Sica D A, Comstock T, Harford A, Eshelman F
Department of Medicine, Medical College of Virginia, Richmond.
Eur J Clin Pharmacol. 1987;32(6):587-91. doi: 10.1007/BF02455993.
Ranitidine kinetics in renal failure were evaluated in six patients undergoing continuous ambulatory peritoneal dialysis (CAPD). On separate occasions each patient received either 50 mg intravenously (i.v.) or 150 mg orally of ranitidine HCl. Following i.v. administration, the plasma concentration vs time curve was best described by a two compartment model with firstorder elimination. The mean +/- SD distribution and elimination rate constants were 2.47 +/- 0.78 and 0.098 +/- 0.013 h, respectively.
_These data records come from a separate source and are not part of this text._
Lemma sql_finalize_ok id lease out : stmt_ok outbox_ok (sql_finalize id lease out).
Proof.
  intros now d a d' Hd. unfold sql_finalize. destruct (outbox d !! id) as [b|] eqn:E; [|by intros [= <- <-]].
  destruct (finalizes out lease b) eqn:Ef; intros [= <- <-]; [|done].
  apply map_Forall_insert_2; [|done]. eapply finalized_ok; [by apply (Hd id)|done].
Qed.

Lemma sql_retire_ok ids st r : st ≠ pending → stmt_ok outbox_ok (sql_retire ids st r).
Proof.
  intros Hst now d a d' Hd [= <- <-]. apply outbox_ok_update; [done|]. intros k b Hb _.
  by destruct st; apply row_ok_erased.
Qed.

Lemma sql_lease_ok uuid ids : stmt_ok outbox_ok (sql_lease uuid ids).
Proof.
  intros now d a d' Hd [= <- <-]. intros k b. rsimp. rewrite map_lookup_imap.
  intros (b0 & Hb & [= <-])%bind_Some. pose proof (Hd k b0 Hb) as H0.
  by destruct (any_of ids k b0).
Qed.

Lemma sql_purge_jobs_ok t : stmt_ok outbox_ok (sql_purge_jobs t).
Proof. intros now d a d' Hd [= <- <-]. by apply map_Forall_delete_where. Qed.
Lemma sql_purge_events_ok t : stmt_ok outbox_ok (sql_purge_events t).
Proof. by intros now d a d' Hd [= <- <-]. Qed.
Lemma sql_candidates_ok I p l n : stmt_ok I (sql_candidates p l n).
Proof. by intros now d a d' Hd [= <- <-]. Qed.
Lemma read_stmt_ok {A} I (f : db → A) : stmt_ok I (λ _ d, Some (f d, d)).
Proof. by intros now d a d' Hd [= <- <-]. Qed.

#[export] Hint Resolve sql_cancel_superseded_ok sql_insert_job_ok sql_reduce_ok
  sql_insert_event_ok sql_finalize_ok sql_lease_ok sql_purge_jobs_ok sql_purge_events_ok
  sql_candidates_ok read_stmt_ok : preserves.
#[export] Hint Extern 2 (stmt_ok outbox_ok (sql_retire _ _ _)) =>
  apply sql_retire_ok; discriminate : preserves.

Lemma Encrypt_keeps I kr p aad : preserves (keeps I) (Encrypt kr p aad).
Proof. unfold Encrypt. solve_preserves. Qed.
#[export] Hint Resolve Encrypt_keeps : preserves.

Lemma reduceEvent_keeps pmid typ at_ : preserves (keeps outbox_ok) (reduceEvent pmid typ at_).
Proof. unfold reduceEvent. solve_preserves. Qed.
#[export] Hint Resolve reduceEvent_keeps : preserves.
Lemma reduce_all_keeps pmid es : preserves (keeps outbox_ok) (reduce_all pmid es).
Proof. induction es; simpl; solve_preserves. Qed.
#[export] Hint Resolve reduce_all_keeps : preserves.
Lemma Finalize_keeps id l out : preserves (keeps outbox_ok) (Finalize id l out).
Proof. unfold Finalize, reconcileEvents. solve_preserves. Qed.
#[export] Hint Resolve Finalize_keeps : preserves.
Lemma count_metric_keeps {A} I (l : list A) n : preserves (keeps I) (count_metric l n).
Proof. induction l; simpl; solve_preserves. Qed.
Lemma open_jobs_keeps kr l : preserves (keeps outbox_ok) (open_jobs kr l).
Proof. induction l; simpl; solve_preserves. Qed.
Lemma retire_keeps ids st r : st ≠ pending → preserves (keeps outbox_ok) (retire ids st r).
Proof. intros Hst. unfold retire. pose proof (sql_retire_ok ids st r Hst). solve_preserves. Qed.
#[export] Hint Resolve count_metric_keeps open_jobs_keeps : preserves.
#[export] Hint Extern 2 (preserves _ (retire _ _ _)) => apply retire_keeps; discriminate : preserves.

Lemma lease_jobs_keeps le : preserves (keeps outbox_ok) (lease_jobs le).
Proof. unfold lease_jobs. solve_preserves. Qed.
#[export] Hint Resolve lease_jobs_keeps : preserves.
Lemma claim_tx_keeps p l n : preserves (keeps outbox_ok) (claim_tx p l n).
Proof. unfold claim_tx. apply with_tx_keeps. solve_preserves. Qed.
#[export] Hint Resolve claim_tx_keeps : preserves.

(** No queued link outlives its job: whatever the database answers (also
    when it refuses a statement or loses an answer), every operation on the
    outbox keeps all rows such that only a 'pending' one holds its encrypted
    payload, and only one that left 'pending' knows a provider message id. *)
Theorem payload_dies_with_job kr o w :
  winv outbox_ok w →
  (∀ q, winv outbox_ok (snd (QueueTx kr q o w))) ∧
  (∀ p locked n, winv outbox_ok (snd (Claim kr p locked n o w))) ∧
  (∀ id lease out, winv outbox_ok (snd (Finalize id lease out o w))) ∧
  (∀ s p t a, winv outbox_ok (snd (RecordProviderEvent s p t a o w))) ∧
  (∀ t, winv outbox_ok (snd (PurgeFinished t o w))).
Proof.
  intros Hw. split_and!; intros; revert Hw;
    match goal with |- winv ?I w → winv ?I (snd (?m o w)) => cut (preserves (keeps I) m) end;
    try (intros Hp; apply Hp).
  - unfold QueueTx. solve_preserves.
  - unfold Claim. solve_preserves.
  - apply Finalize_keeps.
  - unfold RecordProviderEvent. solve_preserves.
  - unfold PurgeFinished. solve_preserves.
Qed.

(** ** Delivery events *)

(** The status after an event, outside 'pending'. *)
Definition status_after (typ : string) (s : job_status) : job_status :=
  match event_kind_of typ with
  | EventDelivered => match s with accepted => delivered | _ => s end
  | EventBounced | EventComplained | EventFailed | EventSuppressed => failed
  | _ => s
  end.

Lemma reduce_row_status now at_ typ b :
  ob_status b ≠ pending →
  ob_status (reduce_row now at_ typ b) = status_after typ (ob_status b)
  ∧ ob_provider_message_id (reduce_row now at_ typ b) = ob_provider_message_id b.
Proof.
  intros Hs. unfold reduce_row, status_after. destruct (event_kind_of typ); try done.
  - destruct (is_pending b) eqn:E; [by apply is_pending_true in E|done].
  - unfold on_delivered, set. simpl. by destruct (ob_status b).
  - by destruct (ob_status b) eqn:E; unfold on_delayed, set; simpl; rewrite ?E.
Qed.

Lemma status_after_not_pending typ s : s ≠ pending → status_after typ s ≠ pending.
Proof. intros Hs. unfold status_after. by destruct (event_kind_of typ), s. Qed.

Lemma status_after_comm t1 t2 s :
  s ≠ pending → status_after t1 (status_after t2 s) = status_after t2 (status_after t1 s).
Proof. intros Hs. unfold status_after. by destruct (event_kind_of t1), (event_kind_of t2), s. Qed.

Lemma reduceEvent_run pmid typ at_ o w :
  healthy o → outbox_ok (w_db w) →
  ∃ f w', reduceEvent pmid typ at_ o w = (Ok tt, w')
    ∧ w_db w' = (w_db w) <| outbox := update_where (of_message pmid) f (outbox (w_db w)) |>
    ∧ outbox_ok (w_db w')
    ∧ ∀ b, ob_status b ≠ pending → ob_status (f b) = status_after typ (ob_status b)
           ∧ ob_provider_message_id (f b) = ob_provider_message_id b.
Proof.
  intros Ho Hok. destruct w as [d t i rs m]. unfold reduceEvent.
  destruct (event_kind_of typ) eqn:E;
    try (run Ho; eexists (reduce_row (o_dbclock o i) at_ typ), _; split; [reflexivity|];
         split; [done|]; split; [by eapply (sql_reduce_ok pmid typ at_)|];
         intros b Hb; by apply reduce_row_status).
  exists id, (MkWorld d t i rs m). split; [done|]. split; [|split; [done|]].
  - simpl. assert (update_where (of_message pmid) id (outbox d) = outbox d) as ->.
    { apply map_eq. intros k. rewrite lookup_update_where. destruct (outbox d !! k) as [b|]; [|done].
      simpl. by destruct (of_message pmid k b). }
    by destruct d.
  - intros b Hb. unfold status_after. by rewrite E.
Qed.

(** The status of a row after a sequence of events of its message. *)
Definition final_status (pmid : string) (es : list event_row) (b : outbox_row) : job_status :=
  if bool_decide (ob_provider_message_id b = Some pmid)
  then fold_left (λ s e, status_after (ev_type e) s) es (ob_status b) else ob_status b.

Lemma reduce_all_run pmid es o w :
  healthy o → outbox_ok (w_db w) →
  ∃ w', reduce_all pmid es o w = (Ok tt, w') ∧ outbox_ok (w_db w')
    ∧ ∀ k, ob_status <$> outbox (w_db w') !! k = final_status pmid es <$> outbox (w_db w) !! k.
Proof.
  intros Ho. revert w. induction es as [|e es IH]; intros w Hok.
  - exists w. do 2 (split; [done|]). intros k. destruct (outbox (w_db w) !! k) as [b|]; [|done]. simpl.
    unfold final_status. by destruct (bool_decide _).
  - destruct (reduceEvent_run pmid (ev_type e) (ev_occurred_at e) o w Ho Hok) as (f & w1 & E & Hd & Hok1 & Hf).
    cbn [reduce_all]. rewrite bindE_run, E. cbn [fst snd].
    destruct (IH w1 Hok1) as (w2 & -> & Hok2 & Hst). exists w2. do 2 (split; [done|]).
    intros k. rewrite Hst, Hd. rsimp. rewrite lookup_update_where.
    destruct (outbox (w_db w) !! k) as [b|] eqn:Ek; [|done]. simpl. f_equal.
    unfold of_message. destruct (bool_decide (ob_provider_message_id b = Some pmid)) eqn:Em.
    + assert (ob_status b ≠ pending) as Hb.
      { intros Hb. pose proof (Hok k b Ek) as [_ Hn]. rewrite Hn in Em; done. }
      destruct (Hf b Hb) as [H1 H2]. unfold final_status. rewrite H2, Em. simpl. by rewrite H1.
    + unfold final_status. by rewrite Em.
Qed.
The area under the serum concentration vs time curve after the i.v. dose was 5979 +/- 2870 micrograms X h X l-1, resulting in a mean volume of distribution of 76.8 l and a total body clearance of 126 ml X min-1. Following oral administration the observed maximum plasma concentration was 904 +/- 483 micrograms X l-1 at 4.2 +/- 1.8 h, and the bioavailability was 69.7 +/- 35.6%. The peritoneal clearance of ranitidine was 3.2 +/- 0.7 and 2.6 +/- 0.6 ml X min-1 for the i.v. and oral groups, respectively. The amount of drug removed by dialysis was 561.2 +/- 336.2 micrograms for the i.v. and 1197.1 +/- 602.3 micrograms for the oral group. Four patients in the i.v. group had urine output during the study period with renal ranitidine clearance values of 9.9 +/- 9.9 ml X min-1. Two patients in the oral group had urine output and corresponding renal ranitidine clearance values of 5.1 and 20.1 ml X min-1. A dosage regimen for ranitidine is proposed based on ranitidine kinetics in patients undergoing CAPD.